Pukhtu secundo remet donc en mouvement une galaxie de personnages dans laquelle le lecteur ne se sent jamais perdu. On les voit se coaliser, se trahir, se venger, parfois s'illusionner sur leurs sentiments amoureux.
Des salons parisiens où s'agitent Amel Balhimer la journaliste, les hommes de l'ombre et les femmes de paille, aux étendues minérales et glacées dans lesquelles se déchirent les tribus pachtounes et Sher Ali, le Roi Lion, sur fond de trafic de drogue et de de haine de l'Occident, DOA n'oublie jamais de donner une présence et une puissance romanesque à chacun des seconds rôles. Dès les premiers chapitres, Ghost, paramilitaire de 6N, victime d'une opération qui a mal tourné est un exemple de ce casting cinq étoiles.
Dans le flux incessant des actions clandestines chorégraphiées avec brio, persiste un fil conducteur qui nous mène à Fox. Clandestin parmi les clandestins, Fox est une collection d'identités trompeuses.
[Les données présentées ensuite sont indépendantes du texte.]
(** * Clip sequencing, transition planning and loop trimming

    A shallow embedding of the scripts
    - [scripts/sequence_and_assemble_verbose.py] and
      [scripts/sequence_and_assemble.py] (metadata normalisation),
    - [scripts/smart_sequence_clips.py] (transition scoring, greedy ordering),
    - [scripts/smart_loop_trimmer.py] (loop boundary detection, refinement),
    - [scripts/stitch_from_manifest.py] (concatenation from a manifest),
    - [scripts/make_meta_from_videos.py] and
      [scripts/refine_manifest_margins.py] (metadata stubs, clip margins),
    followed by the properties established about them.

    Conventions of the embedding.
    - A Python [float] is a rational of [Q].  The modules of the scripts
      compute on it exactly, and equalities between floats are stated with
      [Qeq] ([==]).  Where a property depends on rounding, the function is
      given a second time in a submodule [Rounded], with the rounding
      [rnd] of every float operation and literal as a parameter:
      [rnd := Binary64.round] is the arithmetic of Python, [rnd := id] the
      exact one.  Infinities and NaN are outside the model.
    - A Python [str] is a [string] of bytes; [strip], [lower], [split] and
      the digit class of the regular expression act on ASCII.
    - Raised exceptions and calls to [sys.exit] are explicit results.
    - Calls to ffmpeg, ffprobe, OpenCV and the file system are oracles
      passed as arguments. *)

From Stdlib Require Import Ascii String QArith Qminmax Qround Lqa Permutation Sorted.
From Stdlib Require SpecFloat.
From stdpp Require Import base option list strings gmap.

Local Open Scope string_scope.
Local Open Scope Q_scope.
Local Open Scope list_scope.

#[local] Set Warnings "-register-all".

(** ** Python primitives shared by the scripts *)

Module Py.

(** [x < y] on floats. *)
Definition Qltb (x y : Q) : bool := negb (Qle_bool y x).

(** [min(a, b)]: the second argument only when it is strictly smaller. *)
Definition min (a b : Q) : Q := if Qltb b a then b else a.

(** [max(a, b)]: the second argument only when it is strictly larger. *)
Definition max (a b : Q) : Q := if Qltb a b then b else a.

(** [float(n)] for a length or a count. *)
Definition of_nat (n : nat) : Q := inject_Z (Z.of_nat n).

(** The running time [t] after [k] rounds of [t += d], from [t = 0.0];
    [rnd] rounds the result of a float operation. *)
Definition running (rnd : Q -> Q) (d : Q) (k : nat) : Q :=
  Nat.iter k (fun t => rnd (t + d)) (rnd 0.0).
(** Exact Match with a difference analysis that raises, on two statements
    that do not match: the exception reaches [_safe_evaluate]. *)
Lemma evaluate_never_raises_witness :
  inner Samples.EM_failing_analysis Samples.space_before_terminator
        Samples.fresh_state
  = (Raise "analysis failed", Samples.fresh_state) /\
  evaluate Samples.EM_failing_analysis Samples.space_before_terminator
           Samples.fresh_state
  = ({| metric_name := "Exact Match (EM)";
        score := 0;
        is_correct := false;
        details := [("error", PStr "analysis failed")];
        error_message := Some "Error in Exact Match (EM): analysis failed" |},
     Samples.fresh_state).
Proof.
  split; [vm_compute; reflexivity|].
  apply (proj2 (evaluate_never_raises _ Samples.EM_failing_analysis
                  Samples.space_before_terminator Samples.fresh_state)).
  vm_compute; reflexivity.
Defined.


(** * Properties of Exact Match *)

Section ExactMatchFacts.
Import SQLNormalizer ExactMatch.

Context {S : Type}.
Variable sqlparse_parse : string -> Exc (list Statement).
Variable _analyze_differences : string -> string -> Exc (list (string * PyVal)).

Local Abbreviation normalize := (normalize_sql sqlparse_parse).
Local Abbreviation exact_match :=
  (@ExactMatchMetric S sqlparse_parse _analyze_differences).

Lemma truthy_Some s : truthy (Some s) = negb (String.eqb s "").
Proof. by destruct s. Qed.

(** The two outcomes of Exact Match. *)
Lemma exact_match_cases (context : EvaluationContext) (st : S) :
  let result := (evaluate exact_match context st).1 in
  (score result = 1%Q /\ is_correct result = true /\
   statements_match sqlparse_parse context) \/
  (score result = 0%Q /\ is_correct result = false /\
   ¬ statements_match sqlparse_parse context).
Proof.
  destruct context as [qid q gt pred conn ti].
  unfold evaluate, _safe_evaluate, ExactMatchMetric, _evaluate_exact_match,
    statements_match;
    cbn [inner name ground_truth_sql predicted_sql].
  destruct gt as [[|c gt]|], pred as [[|d pred]|];
    try (cbn; right; split; [done|]; split; [done|];
         intros (?&?&?&?&?&?&?); congruence).
  cbn [truthy negb orb].
  destruct (String.eqb_spec (normalize (String c gt)) (normalize (String d pred)))
    as [Heq|Hne]; cbn.
  - left. split; [done|]. split; [done|]. by eexists _, _.
  - right. destruct (_analyze_differences _ _); cbn;
      (split; [done|]; split; [done|];
       intros (?&?&[= <-]&[= <-]&?&?&?); congruence).
Qed.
Agent de la CIA, membre d'un groupe infiltré au Pakistan, ancien officier français arabophone, il est désormais la cible convoitée de la DGSE.
Assez comparable à l'obsession californienne d'Ellroy, cette cathédrale littéraire dédiée aux agents d'un monde secret nous donne les clés d'un réel manipulé, effrayant et dangereux.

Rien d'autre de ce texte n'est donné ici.